-- MATERIAL TO PROCESS follows --

(** [prepareTrack] of audio track [i] and its hand-over to the sink; [buf]
    is the buffer it is stored in, [before] and [after] the sink calls
    around [alBufferData]. *)
Definition load_channel (ndebug : bool) (numsamples : Z) (buf : buffer_ref)
    (before after : list sink_call) (i : nat) (s : LafStream)
    : traced LafStream :=
  ('(samples, s1) <- lift (prepareTrack ndebug s (Z.of_nat i) numsamples) ;;
   (before, Ok tt) ;;;
   format <- lift (FormatFromQuality (mQuality s1)) ;;
   emit (alBufferData buf format (span_bytes samples s1)
                      (ALsizei (Z.of_nat (snd samples)))
                      (ALsizei (mSampleRate s1))) ;;;
   (after, Ok tt) ;;;
   tret s1)%traced.

(** The branch taken in the states AL_PLAYING and AL_PAUSED
    (lines 541-587). *)
Definition tick_playing (ndebug : bool) (s : LafStream) (obs : observation)
    : traced LafStream :=
  (update_positions s (offset obs) ;;;
   if 0 <? processed obs then
     '(numsamples, s1) <- lift (readChunk s) ;;
     s2 <- for_loop (length (mChannels s1))
             (fun i st =>
                load_channel ndebug numsamples (Unqueued i)
                  [alSourceUnqueueBuffers i]
                  [alSourceQueueBuffers i [Unqueued i]] i st) s1 ;;
     for_loop (length (mPosTracks s2))
       (fun i st => load_positions ndebug true true numsamples i st) s2
   else
     emit sleep_for_10ms ;;;
     tret s)%traced.

(** The branch taken in the state AL_STOPPED (lines 588-594). *)
Definition tick_stopped (s : LafStream) : traced LafStream :=
  (emit (alSourcePlayv (seq 0 (length (mChannels s)))) ;;;
   tret s)%traced.

(** The initial position of channel [i] (lines 631-640). *)
Definition initial_position (s : LafStream) (i : nat) : traced unit :=
  update_position 635 s (Z.land (Z.of_nat i) 15) i.

(** The branch taken in the state AL_INITIAL (lines 595-644). *)
Definition tick_initial (ndebug : bool) (s : LafStream) : traced LafStream :=
  ('(numsamples, s1) <- lift (readChunk s) ;;
   s2 <- for_loop (length (mChannels s1))
           (fun i st =>
              load_channel ndebug numsamples (ChannelBuffer i 0) [] [] i st) s1 ;;
   s3 <- for_loop (length (mPosTracks s2))
           (fun i st => load_positions ndebug false false numsamples i st) s2 ;;
   '(numsamples2, s4) <- lift (readChunk s3) ;;
   s5 <- for_loop (length (mChannels s4))
           (fun i st =>
              load_channel ndebug numsamples2 (ChannelBuffer i 1) []
                [alSourceQueueBuffers i [ChannelBuffer i 0; ChannelBuffer i 1]]
                i st) s4 ;;
   s6 <- for_loop (length (mPosTracks s5))
           (fun i st => load_positions ndebug false true numsamples2 i st) s5 ;;
   (match mPosTracks s6 with
    | [] => tret tt
    | _ :: _ =>
        for_loop (length (mChannels s6)) (fun i _ => initial_position s6 i) tt
    end) ;;;
   emit (alSourcePlayv (seq 0 (length (mChannels s6)))) ;;;
   tret s6)%traced.

(** One iteration of [while(!laf->isAtEnd())] (lines 525-647).  The boolean
    of the result tells whether the loop goes on ([false]: [break]). *)
Definition tick (ndebug : bool) (s : LafStream) (obs : observation)
    : traced (LafStream * bool) :=
  match mChannels s with
  | [] => ([], Fail (Undefined 537))      (* mChannels.back() *)
  | _ :: _ =>
      match state obs with
      | AL_PLAYING | AL_PAUSED =>
          (s' <- tick_playing ndebug s obs ;; tret (s', true))%traced
      | AL_STOPPED =>
          (s' <- tick_stopped s ;; tret (s', true))%traced
      | AL_INITIAL =>
          (s' <- tick_initial ndebug s ;; tret (s', true))%traced
      | AL_OTHER => tret (s, false)
      end
  end.

(** [PlayLAF] up to the end of its playback loop: the stream is loaded
    first, and the loop runs on the observations the sink supplies, one per
    iteration, while the stream is not at its end.  The allocation of the
    sink sources between the two ([alloc_channel], lines 498-523) places
    the channels with [sin] and [cos] and does not touch the stream; it is
    left out. *)
Fixpoint play_loop (ndebug : bool) (s : LafStream) (obss : list observation)
    : traced LafStream :=
  if isAtEnd s then tret s
  else
    match obss with
    | [] => tret s
    | obs :: rest =>
        ('(s', continue) <- tick ndebug s obs ;;
         if continue : bool then play_loop ndebug s' rest else tret s')%traced
    end.

Definition PlayLAF (ndebug : bool) (heap : allocator) (contents : list byte)
    (obss : list observation) : traced LafStream :=
  (laf <- lift (LoadLAF ndebug heap contents) ;;
   play_loop ndebug laf obss)%traced.

(** The drain phase after the loop (lines 649-674): position updates while
    the sink reports AL_PLAYING. *)
Fixpoint drain (s : LafStream) (obss : list observation) : traced unit :=
  match obss with
  | [] => tret tt
  | obs :: rest =>
      match state obs with
      | AL_PLAYING =>
          (update_positions s (offset obs) ;;;
           emit sleep_for_10ms ;;;
           drain s rest)%traced
      | _ => tret tt
      end
  end.

(** ** The container layout

    The fields of a file by their offsets in the layout table of the
    format, independently of how [LoadLAF] walks through them. *)

Definition file_magic (c : list byte) : list byte := slice 0 9 c.
Definition file_tag (c : list byte) : list byte := slice 9 4 c.
Definition file_quality_code (c : list byte) : Z := byte.unsigned (nth 13 c Byte.x00).
Definition file_mode_code (c : list byte) : Z := byte.unsigned (nth 14 c Byte.x00).
Definition file_track_count (c : list byte) : Z := le_combine (slice 15 4 c).
Definition file_track_record (c : list byte) (i : nat) : list byte :=
  slice (19 + 9 * i) 9 c.
Definition file_sample_rate (c : list byte) : Z :=
  le_combine (slice (19 + 9 * Z.to_nat (file_track_count c)) 4 c).
Definition file_sample_count (c : list byte) : Z :=
  le_combine (slice (23 + 9 * Z.to_nat (file_track_count c)) 8 c).

(** Elevation and azimuth of a 9-byte track record. *)
Definition record_elevation (rec : list byte) : spec_float := read_float (slice 0 4 rec).
Definition record_azimuth (rec : list byte) : spec_float := read_float (slice 4 4 rec).

Definition is_nan (x : spec_float) : bool :=
  match x with S754_nan => true | _ => false end.

Definition is_infinite (x : spec_float) : bool :=
  match x with S754_infinity _ => true | _ => false end.

(** A record that is neither a position marker nor a finite audio track. *)
Definition malformed_record (rec : list byte) : Prop :=
  (is_nan (record_elevation rec) = true /\ float_is_zero (record_azimuth rec) = false)
  \/ is_infinite (record_elevation rec) = true
  \/ is_infinite (record_azimuth rec) = true.

(** Building files for examples. *)
Definition track_record (elevation azimuth lfe : Z) : list byte :=
  le_split 4 elevation ++ le_split 4 azimuth ++ [byte.of_Z lfe].

Definition laf_file (quality mode tracks : Z) (records : list byte)
    (rate count : Z) (chunks : list byte) : list byte :=
  LIMITLESS ++ HEAD ++ [byte.of_Z quality; byte.of_Z mode] ++ le_split 4 tracks
  ++ records ++ le_split 4 rate ++ le_split 8 count ++ chunks.

(** The stream [LoadLAF] makes of a file in a build with [assert] enabled
    when every request for memory is granted, for examples. *)
Definition stream_of (contents : list byte) : LafStream :=
  match LoadLAF false plenty contents with
  | Ok laf => laf
  | Fail _ => LafStream_default
  end.

(** ** Notions used in the statements *)

(** Elevation and azimuth of a channel are finite. *)
Definition finite_channel (ch : Channel) : Prop :=
  isfinite (mElevation ch) = true /\ isfinite (mAzimuth ch) = true.

(** The condition of line 433: the record marks a position track. *)
Definition is_marker (rec : list byte) : bool :=
  float_ne (record_elevation rec) (record_elevation rec)
  && float_is_zero (record_azimuth rec).

(** The track records as the loop of [LoadLAF] sees them: under NDEBUG the
    read at line 414 is compiled out and [chandata] stays zero. *)
Definition chandata_of (ndebug : bool) (c : list byte) : list byte :=
  let n := Z.to_nat (file_track_count c * 9) in
  if ndebug then zeros n else slice 19 n c.

(** The 12 bytes read as the footer. *)
Definition footer_of (ndebug : bool) (c : list byte) : list byte :=
  slice (if ndebug then 19 else 19 + Z.to_nat (file_track_count c * 9)) 12 c.

(** What a successful [LoadLAF] tells about the file and the stream. *)
Record loaded (ndebug : bool) (c : list byte) (laf : LafStream) : Prop := {
  loaded_magic : file_magic c = LIMITLESS;
  loaded_tag : file_tag c = HEAD;
  loaded_quality : 0 <= file_quality_code c <= 3;
  loaded_mode :
    (file_mode_code c = 0 /\ mMode laf = Channels)
    \/ (file_mode_code c = 1 /\ mMode laf = Objects);
  loaded_numtracks : mNumTracks laf = file_track_count c;
  loaded_numtracks_le : 0 <= mNumTracks laf <= 256;
  loaded_loop :
    exists postracks,
      load_tracks (mMode laf) (chandata_of ndebug c) 0
                  (Z.to_nat (mNumTracks laf)) ([], [])
      = Ok (mChannels laf, postracks)
      /\ mPosTracks laf = map (fun _ => empty_window (mSampleRate laf)) postracks;
  loaded_objects :
    mMode laf = Objects ->
    Z.shiftr (u64 (Z.of_nat (length (mChannels laf)) - 1)) 4
    = u64 (Z.of_nat (length (mPosTracks laf)) - 1);
  loaded_footer : length (footer_of ndebug c) = 12%nat;
  loaded_rate : mSampleRate laf = le_combine (slice 0 4 (footer_of ndebug c));
  loaded_count : mSampleCount laf = le_combine (slice 4 8 (footer_of ndebug c));
  loaded_rate_48 : mMode laf = Channels \/ mSampleRate laf mod 48 = 0;
  loaded_current : mCurrentSample laf = 0;
  loaded_enabled : mEnabledTracks laf = zeros 32;
  loaded_numenabled : mNumEnabled laf = 0;
  loaded_chunk :
    mSampleChunk laf
    = zeros (Z.to_nat (mSampleRate laf * BytesFromQuality (mQuality laf)
                       * (mNumTracks laf + 1)));
  loaded_line :
    mSampleLine laf
    = (Z.to_nat (mSampleRate laf * BytesFromQuality (mQuality laf) * mNumTracks laf),
       Z.to_nat (mSampleRate laf * BytesFromQuality (mQuality laf)))
}.
(** A closed dyadic number is in a format by computation. *)
Ltac dyadic f m e :=
  apply (representable_dyadic f m e);
  [reflexivity | reflexivity | discriminate | reflexivity].

Lemma quantizer_monotone_requantize_witness :
  (is_format binary32 (Fin (21 # 4096)) /\ is_format binary32 (Fin (3 # 2)) /\
   le (Fin (21 # 4096)) (Fin (3 # 2)) = true /\
   Depth32FTo16U_pixel (Fin (21 # 4096)) = Some 5 /\
   Depth32FTo16U_pixel (Fin (3 # 2)) = Some 1500 /\
   le (Fin 0) (Fin (21 # 4096)) = true /\
   le (Fin (21 # 4096)) (Fin (65535 # 1000)) = true) /\
  5 <= 1500 /\
  exists n r,
    Depth32FTo16U_pixel (Fin (21 # 4096)) = Some n /\
    meters_of_mm n = Fin r /\ is_format binary32 (Fin r) /\
    ((inject_Z n / 1000 <= r)%Q ->
     Depth32FTo16U_pixel (meters_of_mm n) = Some n) /\
    ((r < inject_Z n / 1000)%Q ->
     Depth32FTo16U_pixel (meters_of_mm n) = Some (n - 1)) /\
    (Depth32FTo16U_pixel (meters_of_mm n) = Some n \/
     Depth32FTo16U_pixel (meters_of_mm n) = Some (n - 1)).
Proof.
  assert (H1 : is_format binary32 (Fin (21 # 4096))).
  { dyadic binary32 21 (-12). }
  assert (H2 : is_format binary32 (Fin (3 # 2))).
  { dyadic binary32 3 (-1). }
  assert (H3 : Depth32FTo16U_pixel (Fin (21 # 4096)) = Some 5)
    by (vm_compute; reflexivity).
  assert (H4 : Depth32FTo16U_pixel (Fin (3 # 2)) = Some 1500)
    by (vm_compute; reflexivity).
  split; [repeat split; assumption || reflexivity|].
  split.
  - exact (proj1 quantizer_monotone_requantize (Fin (21 # 4096)) (Fin (3 # 2))
             5 1500 H1 H2 eq_refl H3 H4).
  - exact (proj2 quantizer_monotone_requantize (Fin (21 # 4096)) H1 eq_refl eq_refl).
Defined.

(** C9, as stated, fails: 0.005126953125 m converts to 5 mm, and 5 mm
    re-expressed in metres (the binary32 nearest to 0.005 lies below it)
    converts to 4 mm. *)
Lemma requantize_not_idempotent :
  is_format binary32 (Fin (21 # 4096)) /\
  le (Fin 0) (Fin (21 # 4096)) = true /\
  le (Fin (21 # 4096)) (Fin (65535 # 1000)) = true /\
  Depth32FTo16U_pixel (Fin (21 # 4096)) = Some 5 /\
  meters_of_mm 5 = Fin (5368709 # 1073741824) /\
  Depth32FTo16U_pixel (meters_of_mm 5) = Some 4.
Proof.
  split.
  { dyadic binary32 21 (-12). }
  repeat split; vm_compute; reflexivity.
Qed.


Example ConvertDepth32FTo16U_sample :
  ConvertDepth32FTo16U Sample.depth_image (Image.new 0 2 1) =
  Some (Image.Make 2 1 [1500; 65535]).
Proof. vm_compute. reflexivity. Qed.

(** ** Outputs of the continuous sensor *)

Section SensorFacts.
Context {T : Type} `{DrakeLib T}.
Local Open Scope transform_scope.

-- MATERIAL TO PROCESS concluded --

WHAT THE EXERCISE ASKS =
Set down exactly, and only, the lines from the one containing "((inject_Z n / 1000 <= r)%Q ->" to the final line of the data.

ANSWER BOX =
    ((inject_Z n / 1000 <= r)%Q ->
     Depth32FTo16U_pixel (meters_of_mm n) = Some n) /\
    ((r < inject_Z n / 1000)%Q ->
     Depth32FTo16U_pixel (meters_of_mm n) = Some (n - 1)) /\
    (Depth32FTo16U_pixel (meters_of_mm n) = Some n \/
     Depth32FTo16U_pixel (meters_of_mm n) = Some (n - 1)).
Proof.
  assert (H1 : is_format binary32 (Fin (21 # 4096))).
  { dyadic binary32 21 (-12). }
  assert (H2 : is_format binary32 (Fin (3 # 2))).
  { dyadic binary32 3 (-1). }
  assert (H3 : Depth32FTo16U_pixel (Fin (21 # 4096)) = Some 5)
    by (vm_compute; reflexivity).
  assert (H4 : Depth32FTo16U_pixel (Fin (3 # 2)) = Some 1500)
    by (vm_compute; reflexivity).
  split; [repeat split; assumption || reflexivity|].
  split.
  - exact (proj1 quantizer_monotone_requantize (Fin (21 # 4096)) (Fin (3 # 2))
             5 1500 H1 H2 eq_refl H3 H4).
  - exact (proj2 quantizer_monotone_requantize (Fin (21 # 4096)) H1 eq_refl eq_refl).
Defined.

(** C9, as stated, fails: 0.005126953125 m converts to 5 mm, and 5 mm
    re-expressed in metres (the binary32 nearest to 0.005 lies below it)
    converts to 4 mm. *)
Lemma requantize_not_idempotent :
  is_format binary32 (Fin (21 # 4096)) /\
  le (Fin 0) (Fin (21 # 4096)) = true /\
  le (Fin (21 # 4096)) (Fin (65535 # 1000)) = true /\
  Depth32FTo16U_pixel (Fin (21 # 4096)) = Some 5 /\
  meters_of_mm 5 = Fin (5368709 # 1073741824) /\
  Depth32FTo16U_pixel (meters_of_mm 5) = Some 4.
Proof.
  split.
  { dyadic binary32 21 (-12). }
  repeat split; vm_compute; reflexivity.
Qed.


Example ConvertDepth32FTo16U_sample :
  ConvertDepth32FTo16U Sample.depth_image (Image.new 0 2 1) =
  Some (Image.Make 2 1 [1500; 65535]).
Proof. vm_compute. reflexivity. Qed.

(** ** Outputs of the continuous sensor *)

Section SensorFacts.
Context {T : Type} `{DrakeLib T}.
Local Open Scope transform_scope.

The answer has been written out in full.